Task instructions —
Of the entries below, return only those lines from the line with "A shallow embedding" to the line with "Definition jsstring : Type := list N.", exactly, both included.

Material for this task —
(** X11: a moved call hands to [func] an address of the family asked for,
    provided the length given covers [sa_family]: the family is copied at
    line 101 and none of lines 104-118 writes to it. *)
Theorem moved_address_keeps_family :
  resolved dlsym_next_bind s = Some f ->
  (inspected (sa_family (object s a)) <= List.length (object s a))%nat ->
  (N.to_nat (cap addrlen) <= List.length (object s a))%nat ->
  do_move (decide (environ s) (sa_family (object s a)) (sin_port (object s a)))
  = true ->
  (2 <= N.to_nat (cap addrlen))%nat ->
  exists (pre : list call) (buf : list byte),
    trace (final (bind dlsym_next_bind set_errno setsockopt sockfd (Some a)
                    addrlen s)) =
      pre ++ [Call_func sockfd (Some Addr_tmp) buf (cap addrlen)] /\
    sa_family buf = sa_family (object s a).
Proof.
  intros R I C D L.
  destruct (bind_moves dlsym_next_bind set_errno setsockopt sockfd a addrlen s
              f R I C D) as (pre & k & E).
  rewrite E. cbn [final trace]. eexists pre, _. split; [reflexivity|].
  set (buf := redirected _ _ _ _ _).
  assert (Ef : field buf offsetof_sa_family 2 =
               field (object s a) offsetof_sa_family 2).
  { apply nth_error_ext. intros i. rewrite !BufferFacts.nth_error_field.
    destruct (Nat.ltb_spec i 2) as [Hi | Hi]; [|reflexivity].
    unfold offsetof_sa_family, buf. cbn [Nat.add].
    rewrite RedirectedFacts.redirected_elsewhere;
      auto using BufferFacts.length_fresh, cap_le.
    - destruct (Nat.ltb_spec i (N.to_nat (cap addrlen))); [reflexivity | lia].
    - unfold rewritten.
      destruct (sa_family (object s a) =? AF_INET);
        RedirectedFacts.compare_all; cbn [andb orb]; try reflexivity; lia. }
  change (sa_family buf) with (CInt.host16 (field buf offsetof_sa_family 2)).
  now rewrite Ef.
Qed.

End Family.

Lemma moved_address_keeps_family_witness :
  exists (pre : list call) (buf : list byte),
    trace (final (bind (Some Sample.busy) Sample.set_errno Sample.no_option 3
                    (Some O) 28 Sample.ipv6_80)) =
      pre ++ [Call_func 3 (Some Addr_tmp) buf (cap 28)] /\
    sa_family buf = sa_family (object Sample.ipv6_80 O).
Proof.
  apply (moved_address_keeps_family (Some Sample.busy) Sample.set_errno
           Sample.no_option 3 O 28 Sample.ipv6_80 Sample.busy).
  - reflexivity.
  - cbn. lia.
  - cbn. lia.
  - vm_compute. reflexivity.
  - cbn. lia.
Defined.
(** ** Where a failing request stops *)

(** X4: when the extractor rejects, or returns nothing with usable
    [content], the extraction call is the only collaborator call of the
    request. *)
Theorem extraction_failure_stops_pipeline
        (W : World) (sched : list nat) (req : Request) :
  truthy (get "url" (body req)) = true ->
  (exists e, scrapeUrl W (get "url" (body req)) = Rejected e) \/
  (exists initial, scrapeUrl W (get "url" (body req)) = Returned initial /\
                   truthy (opt_prop "content" initial) = false) ->
  calls (run W sched req) = [CallScrapeUrl (get "url" (body req))].
Proof.
  intros Ht [[e Hs]|(initial & Hs & Hc)].
  - run_unfold W. run_step Ht. run_step Hs. reflexivity.
  - run_unfold W. run_step Ht. run_step Hs. run_step Hc. reflexivity.
Qed.

Lemma extraction_failure_witness :
  (truthy (get "url" (body widget_request)) = true /\
   ((exists e, scrapeUrl extraction_down (get "url" (body widget_request))
               = Rejected e) \/
    (exists initial,
        scrapeUrl extraction_down (get "url" (body widget_request))
        = Returned initial /\
        truthy (opt_prop "content" initial) = false))) /\
  calls (run extraction_down [] widget_request)
  = [CallScrapeUrl (VStr "https://example.com/prod1")].
Proof.
  assert (T : truthy (get "url" (body widget_request)) = true) by reflexivity.
  assert (F : (exists e, scrapeUrl extraction_down
                           (get "url" (body widget_request)) = Rejected e) \/
              (exists initial,
                  scrapeUrl extraction_down (get "url" (body widget_request))
                  = Returned initial /\
                  truthy (opt_prop "content" initial) = false))
    by (left; eexists; reflexivity).
  split; [split; assumption|].
  apply (extraction_failure_stops_pipeline extraction_down [] widget_request T F).
Defined.

(** X5: a rejection of cleaning, of the search, of the scrape fan-out or of
    image selection ends the request like the failures the handler names:
    one 500 failure body with that error's detail, no record, and neither a
    summarization nor a synthesis call. *)
Theorem stage_rejection_is_fatal
        (W : World) (sched : list nat) (req : Request) (e : exn) :
  stage_rejected W req e ->
  responses (run W sched req) = [{| status := 500; json := failure_body e |}] /\
  delivered (run W sched req) = None /\
  filter is_summarize (calls (run W sched req)) = [] /\
  filter is_generate (calls (run W sched req)) = [].
Proof.
  intro Hrej.
  assert (H : responses (run W sched req)
              = [{| status := 500; json := failure_body e |}] /\
              filter is_summarize (calls (run W sched req)) = [] /\
              filter is_generate (calls (run W sched req)) = []).
  { inversion Hrej as [initial e0 Ht Hs Hc Hcl
                      |s e0 (Hu & Ht & Hs & Hc & Hcl & Hn) Hf
                      |s e0 Hsearched Hb
                      |s e0 Hsc Hi]; subst.
    - run_unfold W. run_step Ht. run_step Hs. run_step Hc. run_step Hcl.
      repeat split.
    - run_unfold W. rewrite Hu. run_step Ht. run_step Hs. run_step Hc.
      run_step Hcl. run_step Hn. run_step Hf. repeat split.
    - rewrite (run_scrape_rejected W sched req s e Hsearched Hb).
      repeat split.
    - rewrite (run_selection_rejected W sched req s e Hsc Hi).
      repeat split. }
  destruct H as (Hr & Hsum & Hgen). repeat split; try assumption.
  exact (delivered_failure _ e Hr).
Qed.

Lemma stage_rejection_witness :
  stage_rejected nothing_scraped widget_request
                 (ErrorObj "no candidate images") /\
  responses (run nothing_scraped [] widget_request)
  = [{| status := 500;
        json := failure_body (ErrorObj "no candidate images") |}].
Proof.
  assert (H : stage_rejected nothing_scraped widget_request
                             (ErrorObj "no candidate images")).
  { apply (selection_rejected nothing_scraped widget_request
             nothing_scraped_stages).
    - repeat split; reflexivity.
    - reflexivity. }
  split; [exact H|].
  apply (stage_rejection_is_fatal nothing_scraped [] widget_request _ H).
Defined.

(** ** The summarization fan-out *)

Lemma calls_run_selected (W : World) (sched : list nat) (req : Request)
      (s : Stages) :
  selected W req s ->
  calls (run W sched req)
  = [CallScrapeUrl (st_url s);
     CallCleanContent (prop "content" (st_initial s));
     CallGetProductName (st_cleaned s);
     CallSearchGoogle (st_name s);
     CallScrapeSearchResults (st_limited s) (st_name s);
     CallSelectBestImage (images (st_batch s)) (st_name s) (openaiReal W)]
    ++ map (fun d => CallSummarizeContent (content d)) (contents (st_batch s))
    ++ calls (conclude W sched s).
Proof.
  intro Hsel.
  rewrite (run_selected W sched req s Hsel), calls_app, calls_trace_summarized.
  now rewrite <- app_assoc.
Qed.

Lemma promise_all_some_rejected {A : Type} (sched : list nat)
      (ps : list (Promise A)) (e0 : exn) :
  In (Rejected e0) ps ->
  exists e, promise_all sched ps = Rejected e /\ In (Rejected e) ps.
Proof.
  intro Hin. destruct (promise_all sched ps) as [vs|e] eqn:Hp.
  - apply promise_all_returned in Hp. subst ps.
    apply in_map_iff in Hin. destruct Hin as (v & Hv & _). discriminate.
  - exists e. split; [reflexivity|]. exact (promise_all_rejected sched ps e Hp).
Qed.

(** X6: at the summarization stage every scraped content is handed to the
    summarizer exactly once, in the order of [contents], whether or not some
    of these calls reject and whatever the order in which they settle. *)
Theorem every_content_summarized_once
        (W : World) (sched : list nat) (req : Request) (s : Stages) :
  selected W req s ->
  filter is_summarize (calls (run W sched req))
  = map (fun d => CallSummarizeContent (content d)) (contents (st_batch s)).
Proof.
  intro Hsel. rewrite (calls_run_selected W sched req s Hsel), calls_conclude.
  rewrite !filter_app, filter_summarize_all.
  destruct (promise_all sched _); cbn; now rewrite app_nil_r.
Qed.

Lemma every_content_summarized_witness :
  selected summarizer_down widget_request widget_stages /\
  filter is_summarize (calls (run summarizer_down [2] widget_request))
  = [CallSummarizeContent "page https://shop.example/0";
     CallSummarizeContent "page https://shop.example/1";
     CallSummarizeContent "page https://shop.example/3";
     CallSummarizeContent "page https://shop.example/4";
     CallSummarizeContent "page https://shop.example/6"].
Proof.
  assert (H : selected summarizer_down widget_request widget_stages)
    by (repeat split; reflexivity).
  split; [exact H|].
  apply (every_content_summarized_once summarizer_down [2] widget_request
           widget_stages H).
Defined.

(** X7: when a summarization call rejects, the request fails: the single
    response is the 500 failure body of one of the rejected summarizations,
    and the synthesizer is not called. *)
Theorem summarizer_rejection_is_fatal
        (W : World) (sched : list nat) (req : Request) (s : Stages)
        (e0 : exn) :
  selected W req s ->
  In (Rejected e0) (summary_promises W s) ->
  exists e,
    In (Rejected e) (summary_promises W s) /\
    responses (run W sched req)
    = [{| status := 500; json := failure_body e |}] /\
    filter is_generate (calls (run W sched req)) = [].
Proof.
  intros Hsel Hin.
  destruct (promise_all_some_rejected sched _ e0 Hin) as (e & Hp & He).
  exists e. split; [exact He|]. split.
  - now rewrite (responses_run_selected W sched req s Hsel),
      responses_conclude, Hp.
  - rewrite (calls_run_selected W sched req s Hsel), calls_conclude, Hp.
    rewrite !filter_app, filter_summarize_calls by reflexivity. reflexivity.
Qed.
(** * The Brain Food quotes synchroniser: model and verified properties

    A shallow embedding of the Node.js script that crawls the Brain Food
    index, scrapes the "Tiny Thoughts" section of each new article and
    merges the quotes into [quotes.json].

    JavaScript strings are sequences of UTF-16 code units; every string
    operation of the script (length, indexOf, regular expressions without
    the [u] flag, the default [sort]) works on code units, so a string is
    modelled as a list of code units. *)

From Stdlib Require Import String Ascii.
From Stdlib Require Import List NArith ZArith Lia Bool Arith.
From Stdlib Require Import Sorted Permutation.
Import ListNotations.

Set Implicit Arguments.

(** ** JavaScript strings *)

Module JS.

Definition jsstring : Type := list N.

(** An ASCII literal of the source as code units. *)
Definition str (s : string) : jsstring :=
  map N_of_ascii (list_ascii_of_string s).
Arguments str s%_string.

Definition jsstring_eq_dec (a b : jsstring) : {a = b} + {a <> b} :=
  list_eq_dec N.eq_dec a b.

Definition streq (a b : jsstring) : bool :=
  if jsstring_eq_dec a b then true else false.

(** [s.startsWith(p)] *)
Fixpoint startsWith (s p : jsstring) : bool :=
  match p, s with
  | [], _ => true
  | _ :: _, [] => false
  | x :: p', y :: s' => N.eqb x y && startsWith s' p'
  end.

(** [s.indexOf(p, from)], [-1] when [p] does not occur at or after [from];
    the position is clamped to the string as in the language. *)
Fixpoint indexOf_aux (s p : jsstring) (pos : Z) : Z :=
  if startsWith s p then pos
  else match s with
       | [] => (-1)%Z
       | _ :: s' => indexOf_aux s' p (pos + 1)
       end.

Definition indexOf (s p : jsstring) (from : Z) : Z :=
  let k := Z.to_nat (Z.min (Z.max from 0) (Z.of_nat (length s))) in
  indexOf_aux (skipn k s) p (Z.of_nat k).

Completed task —
    A shallow embedding of the Node.js script that crawls the Brain Food
    index, scrapes the "Tiny Thoughts" section of each new article and
    merges the quotes into [quotes.json].

    JavaScript strings are sequences of UTF-16 code units; every string
    operation of the script (length, indexOf, regular expressions without
    the [u] flag, the default [sort]) works on code units, so a string is
    modelled as a list of code units. *)

From Stdlib Require Import String Ascii.
From Stdlib Require Import List NArith ZArith Lia Bool Arith.
From Stdlib Require Import Sorted Permutation.
Import ListNotations.

Set Implicit Arguments.

(** ** JavaScript strings *)

Module JS.

Definition jsstring : Type := list N.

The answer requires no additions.